The input:
######
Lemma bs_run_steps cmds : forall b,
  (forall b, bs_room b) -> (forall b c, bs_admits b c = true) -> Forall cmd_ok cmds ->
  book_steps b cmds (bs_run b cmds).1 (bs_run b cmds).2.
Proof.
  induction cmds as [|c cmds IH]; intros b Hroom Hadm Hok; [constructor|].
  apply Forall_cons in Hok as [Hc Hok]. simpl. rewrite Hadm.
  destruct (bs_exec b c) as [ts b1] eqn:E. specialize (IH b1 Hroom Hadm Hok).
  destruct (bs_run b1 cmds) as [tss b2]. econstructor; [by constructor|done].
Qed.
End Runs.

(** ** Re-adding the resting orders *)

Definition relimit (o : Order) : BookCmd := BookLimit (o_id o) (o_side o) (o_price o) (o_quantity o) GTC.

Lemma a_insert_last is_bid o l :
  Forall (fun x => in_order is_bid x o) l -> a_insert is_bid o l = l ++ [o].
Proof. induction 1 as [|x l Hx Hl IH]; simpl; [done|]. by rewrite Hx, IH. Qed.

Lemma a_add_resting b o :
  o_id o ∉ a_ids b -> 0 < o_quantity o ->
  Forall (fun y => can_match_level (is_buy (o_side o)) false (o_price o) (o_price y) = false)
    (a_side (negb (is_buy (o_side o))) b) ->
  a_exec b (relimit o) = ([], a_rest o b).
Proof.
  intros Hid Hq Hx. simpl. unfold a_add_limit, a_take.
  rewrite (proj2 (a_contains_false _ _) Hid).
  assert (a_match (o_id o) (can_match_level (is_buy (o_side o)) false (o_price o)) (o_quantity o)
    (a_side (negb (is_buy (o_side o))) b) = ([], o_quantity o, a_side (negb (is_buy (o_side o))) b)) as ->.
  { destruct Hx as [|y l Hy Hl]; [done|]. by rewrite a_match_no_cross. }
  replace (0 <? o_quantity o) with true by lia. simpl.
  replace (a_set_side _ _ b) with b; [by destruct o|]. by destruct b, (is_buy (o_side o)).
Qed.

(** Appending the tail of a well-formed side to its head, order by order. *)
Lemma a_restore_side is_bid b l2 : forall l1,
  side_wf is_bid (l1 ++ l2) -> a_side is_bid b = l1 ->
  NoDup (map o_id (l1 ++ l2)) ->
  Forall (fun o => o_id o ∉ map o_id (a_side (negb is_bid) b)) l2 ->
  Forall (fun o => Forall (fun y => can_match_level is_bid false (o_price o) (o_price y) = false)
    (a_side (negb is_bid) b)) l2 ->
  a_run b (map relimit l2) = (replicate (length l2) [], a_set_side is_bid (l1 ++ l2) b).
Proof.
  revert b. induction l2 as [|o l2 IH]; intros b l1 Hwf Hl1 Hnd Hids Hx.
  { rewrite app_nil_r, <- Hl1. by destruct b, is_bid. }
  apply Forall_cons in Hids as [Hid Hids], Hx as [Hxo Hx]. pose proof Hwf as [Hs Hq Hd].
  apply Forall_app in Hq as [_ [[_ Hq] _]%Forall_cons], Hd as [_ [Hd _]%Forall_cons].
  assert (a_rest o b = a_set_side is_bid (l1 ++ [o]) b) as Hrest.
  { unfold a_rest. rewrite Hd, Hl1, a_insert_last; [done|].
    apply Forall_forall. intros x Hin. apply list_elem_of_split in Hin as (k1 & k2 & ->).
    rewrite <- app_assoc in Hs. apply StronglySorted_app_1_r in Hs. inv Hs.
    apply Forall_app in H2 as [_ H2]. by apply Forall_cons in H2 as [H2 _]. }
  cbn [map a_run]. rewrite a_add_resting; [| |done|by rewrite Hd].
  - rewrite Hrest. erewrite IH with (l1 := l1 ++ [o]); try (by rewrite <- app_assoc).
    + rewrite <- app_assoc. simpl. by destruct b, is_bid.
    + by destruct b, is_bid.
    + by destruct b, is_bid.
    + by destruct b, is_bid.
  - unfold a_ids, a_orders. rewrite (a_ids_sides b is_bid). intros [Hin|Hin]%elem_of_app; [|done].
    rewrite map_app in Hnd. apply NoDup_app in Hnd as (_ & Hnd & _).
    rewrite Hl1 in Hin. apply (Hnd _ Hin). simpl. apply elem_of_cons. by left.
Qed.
######
What this task involves: Print every record above exactly as written.

Result below:
Lemma bs_run_steps cmds : forall b,
  (forall b, bs_room b) -> (forall b c, bs_admits b c = true) -> Forall cmd_ok cmds ->
  book_steps b cmds (bs_run b cmds).1 (bs_run b cmds).2.
Proof.
  induction cmds as [|c cmds IH]; intros b Hroom Hadm Hok; [constructor|].
  apply Forall_cons in Hok as [Hc Hok]. simpl. rewrite Hadm.
  destruct (bs_exec b c) as [ts b1] eqn:E. specialize (IH b1 Hroom Hadm Hok).
  destruct (bs_run b1 cmds) as [tss b2]. econstructor; [by constructor|done].
Qed.
End Runs.

(** ** Re-adding the resting orders *)

Definition relimit (o : Order) : BookCmd := BookLimit (o_id o) (o_side o) (o_price o) (o_quantity o) GTC.

Lemma a_insert_last is_bid o l :
  Forall (fun x => in_order is_bid x o) l -> a_insert is_bid o l = l ++ [o].
Proof. induction 1 as [|x l Hx Hl IH]; simpl; [done|]. by rewrite Hx, IH. Qed.

Lemma a_add_resting b o :
  o_id o ∉ a_ids b -> 0 < o_quantity o ->
  Forall (fun y => can_match_level (is_buy (o_side o)) false (o_price o) (o_price y) = false)
    (a_side (negb (is_buy (o_side o))) b) ->
  a_exec b (relimit o) = ([], a_rest o b).
Proof.
  intros Hid Hq Hx. simpl. unfold a_add_limit, a_take.
  rewrite (proj2 (a_contains_false _ _) Hid).
  assert (a_match (o_id o) (can_match_level (is_buy (o_side o)) false (o_price o)) (o_quantity o)
    (a_side (negb (is_buy (o_side o))) b) = ([], o_quantity o, a_side (negb (is_buy (o_side o))) b)) as ->.
  { destruct Hx as [|y l Hy Hl]; [done|]. by rewrite a_match_no_cross. }
  replace (0 <? o_quantity o) with true by lia. simpl.
  replace (a_set_side _ _ b) with b; [by destruct o|]. by destruct b, (is_buy (o_side o)).
Qed.

(** Appending the tail of a well-formed side to its head, order by order. *)
Lemma a_restore_side is_bid b l2 : forall l1,
  side_wf is_bid (l1 ++ l2) -> a_side is_bid b = l1 ->
  NoDup (map o_id (l1 ++ l2)) ->
  Forall (fun o => o_id o ∉ map o_id (a_side (negb is_bid) b)) l2 ->
  Forall (fun o => Forall (fun y => can_match_level is_bid false (o_price o) (o_price y) = false)
    (a_side (negb is_bid) b)) l2 ->
  a_run b (map relimit l2) = (replicate (length l2) [], a_set_side is_bid (l1 ++ l2) b).
Proof.
  revert b. induction l2 as [|o l2 IH]; intros b l1 Hwf Hl1 Hnd Hids Hx.
  { rewrite app_nil_r, <- Hl1. by destruct b, is_bid. }
  apply Forall_cons in Hids as [Hid Hids], Hx as [Hxo Hx]. pose proof Hwf as [Hs Hq Hd].
  apply Forall_app in Hq as [_ [[_ Hq] _]%Forall_cons], Hd as [_ [Hd _]%Forall_cons].
  assert (a_rest o b = a_set_side is_bid (l1 ++ [o]) b) as Hrest.
  { unfold a_rest. rewrite Hd, Hl1, a_insert_last; [done|].
    apply Forall_forall. intros x Hin. apply list_elem_of_split in Hin as (k1 & k2 & ->).
    rewrite <- app_assoc in Hs. apply StronglySorted_app_1_r in Hs. inv Hs.
    apply Forall_app in H2 as [_ H2]. by apply Forall_cons in H2 as [H2 _]. }
  cbn [map a_run]. rewrite a_add_resting; [| |done|by rewrite Hd].
  - rewrite Hrest. erewrite IH with (l1 := l1 ++ [o]); try (by rewrite <- app_assoc).
    + rewrite <- app_assoc. simpl. by destruct b, is_bid.
    + by destruct b, is_bid.
    + by destruct b, is_bid.
    + by destruct b, is_bid.
  - unfold a_ids, a_orders. rewrite (a_ids_sides b is_bid). intros [Hin|Hin]%elem_of_app; [|done].
    rewrite map_app in Hnd. apply NoDup_app in Hnd as (_ & Hnd & _).
    rewrite Hl1 in Hin. apply (Hnd _ Hin). simpl. apply elem_of_cons. by left.
Qed.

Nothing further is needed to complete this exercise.